Sin objetar los intríngulis convencionales del género bufo, entre ellos el triunfo del amor cualquiera sea su naturaleza, de la galera del mago salen recursos originales que potencian el espesor dramático de un libreto de otro modo destinado a la rutina operística. Mozart desafía las convenciones extendiendo los recursos expresivos de la ópera seria para jugar sobre la porosidad emocional de los personajes, más allá de los estereotipos musicales reservados a cada nivel social. Significativa en este sentido es la intensidad emotiva que logra en el segundo acto, en el aria de Arminda “Vorrei punirti indegno”, un Allegro agitato que más tarde encuentra su contraparte en Ramiro, que le responde con “Va’ pure ad altri in braccio”.
Hay otros momentos de encantado asombro, como en el aria del condesito Belfiore “Care pupille”, también en el segundo acto, en la que la orquestación se mete en el relato. O el dúo del último acto entre Belfiore y Sandrina, al despertar en lo que imaginan como los jardines del Edén, cuando la música subraya la dócil y evocadora evolución de los sentimientos hacia la reconciliación definitiva de los dos bizarros amantes. También la vis cómica y el oficio del joven Mozart quedan evidenciados, por ejemplo, en la pomposa aria del condesito Belfiore en el primer acto: “De Scirocco a Tramontana”.
Mozart tenía 19 años cuando compuso La finta giardiniera. Por entonces trabajaba en su Salzburgo natal bajo las severas órdenes del Cardenal Colloredo, a las que poquísimas veces pudo sustraerse por esos años. Una de ellas fue para componer este título, que no fue un éxito ni mucho menos. En una carta a su madre, Mozart habla del estreno de Munich en términos de “calurosa acogida y aplausos interminables”.

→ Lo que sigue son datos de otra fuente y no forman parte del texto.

(* ===== verification/EspProgram.v ===== *)
(** * esp/common/src/core/noob_program.h: program channels

    A channel names a native function with fixed arguments and text; [invoke]
    calls it and queues its result.  The channel lives inside a larger shared
    state that the called function may itself change, so it is read and written
    through a pair of accessors at the moments the code does. *)
From S2P Require Import Prelude CLib EspRecord EspRegistry EspVm.

Open Scope Z_scope.

Module EspProgram.
Import EspRecord EspRegistry.

Definition MAX_ARGUMENTS : nat := 7.

(** [arguments_] holds the first [argumentCount_] entries of the array. *)
Record NoobProgramChannel := Channel {
  functionId_ : Z; arguments_ : list Z; ascii_ : bytes; lastOk_ : bool; lastDetail_ : bytes;
  busy_ : bool; results_ : NoobRecordQueue }.

Definition new_channel : NoobProgramChannel := Channel 0 [] [] true [] false empty_queue.

(** [None] when the arguments are refused. *)
Definition configure (functionId : Z) (arguments : list Z) (ascii : bytes) (c : NoobProgramChannel)
    : option NoobProgramChannel :=
  if (MAX_ARGUMENTS <? length arguments)%nat || (MAX_ASCII_BYTES <? length ascii)%nat then None
  else if negb (forallb printable_ascii ascii) then None
  else Some (Channel functionId arguments ascii true [] (busy_ c) (clear (results_ c))).

(** A refused configuration leaves the channel as it was. *)
Definition try_configure (functionId : Z) (arguments : list Z) (ascii : bytes) (c : NoobProgramChannel)
    : NoobProgramChannel :=
  default c (configure functionId arguments ascii c).

Definition set_busy (b : bool) (c : NoobProgramChannel) : NoobProgramChannel :=
  Channel (functionId_ c) (arguments_ c) (ascii_ c) (lastOk_ c) (lastDetail_ c) b (results_ c).

Definition set_results (q : NoobRecordQueue) (c : NoobProgramChannel) : NoobProgramChannel :=
  Channel (functionId_ c) (arguments_ c) (ascii_ c) (lastOk_ c) (lastDetail_ c) (busy_ c) q.

Definition missing (c : NoobProgramChannel) : NoobProgramChannel :=
  Channel (functionId_ c) (arguments_ c) (ascii_ c) false (str "function missing") false (results_ c).

(** What [invoke] does with the result of the call. *)
Definition settle (r : NativeResult) (c : NoobProgramChannel) : NoobProgramChannel :=
  Channel (functionId_ c) (arguments_ c) (ascii_ c) (ok r) (detail r) false
    (if ok r then match record r with [] => push_value (value r) (results_ c) | rec => push rec (results_ c) end
     else results_ c).

Definition call_arguments (c : NoobProgramChannel) (input : Z) (appendInput : bool) : list Z :=
  arguments_ c ++ (if appendInput then [input] else []).

Section invoke.
Context {S : Type} (natives : NativeRegistry (S := S)).
Context (channel_of : S -> NoobProgramChannel) (put_channel : NoobProgramChannel -> S -> S).

Definition upd_channel (f : NoobProgramChannel -> NoobProgramChannel) : st S unit :=
  modify (fun s => put_channel (f (channel_of s)) s).

Definition invoke (input : Z) (appendInput : bool) : st S unit :=
  upd_channel (set_busy true) ;;
  c ← gets channel_of;
  match find_id natives (functionId_ c) with
  | None => upd_channel missing
  | Some entry =>
      r ← callMixed entry (call_arguments c input appendInput) (ascii_ c);
      upd_channel (settle r)
  end.
End invoke.

(** ** The channel stays within its bounds *)

Definition channel_wf (c : NoobProgramChannel) : Prop :=
  (length (arguments_ c) <= MAX_ARGUMENTS)%nat /\ (length (ascii_ c) <= MAX_ASCII_BYTES)%nat
  /\ forallb printable_ascii (ascii_ c) = true /\ queue_wf (results_ c).

#[global] Instance channel_wf_dec c : Decision (channel_wf c).
Proof. unfold channel_wf. apply _. Defined.

Lemma new_channel_wf : channel_wf new_channel.
Proof. by apply (bool_decide_unpack _). Qed.

Lemma clear_wf q : queue_wf q -> queue_wf (clear q).
Proof. intros (H1 & H2 & H3 & H4). unfold queue_wf, clear, CAPACITY in *. cbn. split_and!; try done; lia. Qed.

Lemma configure_wf f a t c c' : channel_wf c -> configure f a t c = Some c' -> channel_wf c'.
Proof.
  intros (_ & _ & _ & Hq). unfold configure.
  destruct (_ || _) eqn:E; [done|]. apply orb_false_iff in E as [E1%Nat.ltb_ge E2%Nat.ltb_ge].
  destruct (forallb _ t) eqn:Et; [|done]. intros [= <-]. unfold channel_wf. cbn. eauto using clear_wf.
Qed.

Lemma try_configure_wf f a t c : channel_wf c -> channel_wf (try_configure f a t c).
Proof.
  intros Hc. unfold try_configure. destruct (configure f a t c) eqn:E; [|done]. by eapply configure_wf.
Qed.
End EspProgram.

Sin embargo, la puesta tuvo solo tres réplicas, aunque podría haber sido por la indisposición de la primadonna Rosa Manservirsi. En 1780 Mozart la adaptó a singspiel con el título Die verstellte Gärtnerin y en 1796, tras la muerte del compositor, se estrenó en Praga una revisión del original, con una orquestación más elaborada que nunca sabremos si fue de Mozart. Entre lo que ya se anunciaba en Lucio Silla e Il sogno di Scipione, ambas de 1772, y lo que a partir de Idomeneo re di Creta, de 1780, resulta una realidad luminosa e incontrastable que dará algunos de los títulos más importantes de la ópera de todos los tiempos, La finta giardiniera es ni más ni menos un golpe de genio, que hace de un libreto común una ópera perdurable.